L’Agence française de développement (AFD) s’intéresse ainsi au genre comme un facteur transversal dans ses politiques de développement.

Toutefois, ce qui devait arriver, arriva : la diplomatie féministe a été accusée de féminisme de façade, sans cohérence avec le reste des politiques menées par les Etats occidentaux. Marie-Cécile Naves donne l’exemple du Canada, souvent loué pour son engagement féministe. La parité et la mise en place d’un budget prenant en compte l’égalité femmes/hommes ne peuvent pas faire oublier l’inaction du gouvernement concernant les meurtres et disparitions des femmes autochtones.

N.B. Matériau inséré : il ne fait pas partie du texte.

Lemma py_eq_str_l (s : string) (v : pyval) :
  py_eq (PStr s) v = true <-> v = PStr s.
Proof.
  destruct v; cbn; try (split; [discriminate | discriminate]).
  rewrite String.eqb_eq. split; [intros -> | intros [= ->]]; reflexivity.
Qed.

Lemma is_None_false (v : pyval) : is_None v = false <-> v <> PNone.
Proof. destruct v; cbn; split; congruence. Qed.

Lemma dict_get_keys {V : Type} (k : string) (d : list (string * V)) :
  In k (dict_keys d) <-> exists v, dict_get k d = Some v.
Proof.
  induction d as [|[k' v'] d IH]; cbn.
  - split; [tauto | intros [v H]; discriminate].
  - destruct (String.eqb_spec k k') as [->|Hne].
    + split; [eauto | auto].
    + rewrite IH. split; [intros [H|H]; [congruence | exact H] | auto].
Qed.

Lemma dict_has_true {V : Type} (k : string) (d : list (string * V)) :
  dict_has k d = true <-> exists v, dict_get k d = Some v.
Proof.
  unfold dict_has. destruct (dict_get k d).
  - split; eauto.
  - split; [discriminate | intros [v H]; discriminate].
Qed.

Lemma truthy_dict_get (k : string) (d : dict) (v : pyval) :
  dict_get k d = Some v -> truthy (PDict d) = true.
Proof. destruct d; cbn; [discriminate | reflexivity]. Qed.

Lemma is_remote_system_keys (d : dict) :
  is_remote_system d = true ->
  exists id name address,
    dict_get "id" d = Some id /\ dict_get "name" d = Some name /\
    dict_get "management_address" d = Some address.
Proof.
  unfold is_remote_system. rewrite !andb_true_iff, !dict_has_true.
  intros [[[i Hi] [n Hn]] [a Ha]]. eauto 7.
Qed.

(** The loop of [modify_remote_system_required] answers [True] exactly when
    one of the keys it visits is a differing field. *)
Lemma modification_required_loop_true (keys : list string) (d args : dict) :
  modification_required_loop keys d args = true <->
  exists key, In key keys /\ differing d args key.
Proof.
  unfold differing. induction keys as [|key keys IH]; cbn.
  - split; [discriminate | intros (k & [] & _)].
  - destruct (dict_get key args) as [arg|] eqn:Harg.
    + destruct (dict_get key d) as [cur|] eqn:Hcur.
      * destruct (negb (is_None arg) && py_ne cur arg) eqn:Hc.
        -- split; [intros _ | reflexivity].
           apply andb_true_iff in Hc as [Hn Hd].
           apply negb_true_iff, is_None_false in Hn.
           exists key. split; [now left | exists cur, arg; auto].
        -- rewrite IH. split.
           ++ intros (k & Hin & H). exists k. split; [now right | exact H].
           ++ intros (k & [<-|Hin] & cur' & arg' & H1 & H2 & H3 & H4).
              ** exfalso. rewrite Hcur in H1. rewrite Harg in H2.
                 injection H1 as <-. injection H2 as <-.
                 apply is_None_false in H3.
                 rewrite H3, H4 in Hc. discriminate.
              ** exists k. split; [exact Hin | exists cur', arg'; auto].
      * rewrite IH. split.
        -- intros (k & Hin & H). exists k. split; [now right | exact H].
        -- intros (k & [<-|Hin] & cur' & arg' & H1 & H).
           ++ congruence.
           ++ exists k. split; [exact Hin | exists cur', arg'; auto].
    + rewrite IH. split.
      * intros (k & Hin & H). exists k. split; [now right | exact H].
      * intros (k & [<-|Hin] & cur' & arg' & H1 & H2 & H).
        -- congruence.
        -- exists k. split; [exact Hin | exists cur', arg'; auto].
Qed.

Alors, quid de la révolution féministe ? Les mouvements féministes ont d’ores-et-déjà révolutionné les modes de mobilisation collective. Ils sont transnationaux et leurs causes sont transversales. Ils s’inspirent les uns des autres, notamment grâce aux réseaux sociaux, et ne cessent de se réinventer en développant une forme d’intelligence collective, d’émulation intellectuelle. A l’intersection entre performance artistique et activisme, les terrains d’expression et de revendication sont multiples. Finalement, pour Marie-Cécile Naves, “le féminisme est un soft power” qui produit un contre-récit émancipateur par l’imaginaire. Ce contre-récit, c’est celui de l’utopie féministe qui vise l’universel s’appuyant sur la pluralité des expériences.

Maud Charpentier 50-50 Magazine

  1. Les attentats de Christchurch sont une série d’attaques terroristes d’extrême-droite commises en mars 2019 contre deux mosquées de la ville de Christchurch, en Nouvelle-Zélande. Ces attentats ont fait 51 mort·es et 49 blessé·es. Il s’agit de la tuerie la plus meurtrière commise spécifiquement contre des musulmans dans un pays occidental.

Marie-Cécile Naves, La démocratie féministe, réinventer le pouvoir, Ed. Calmann-Lévy, 2020.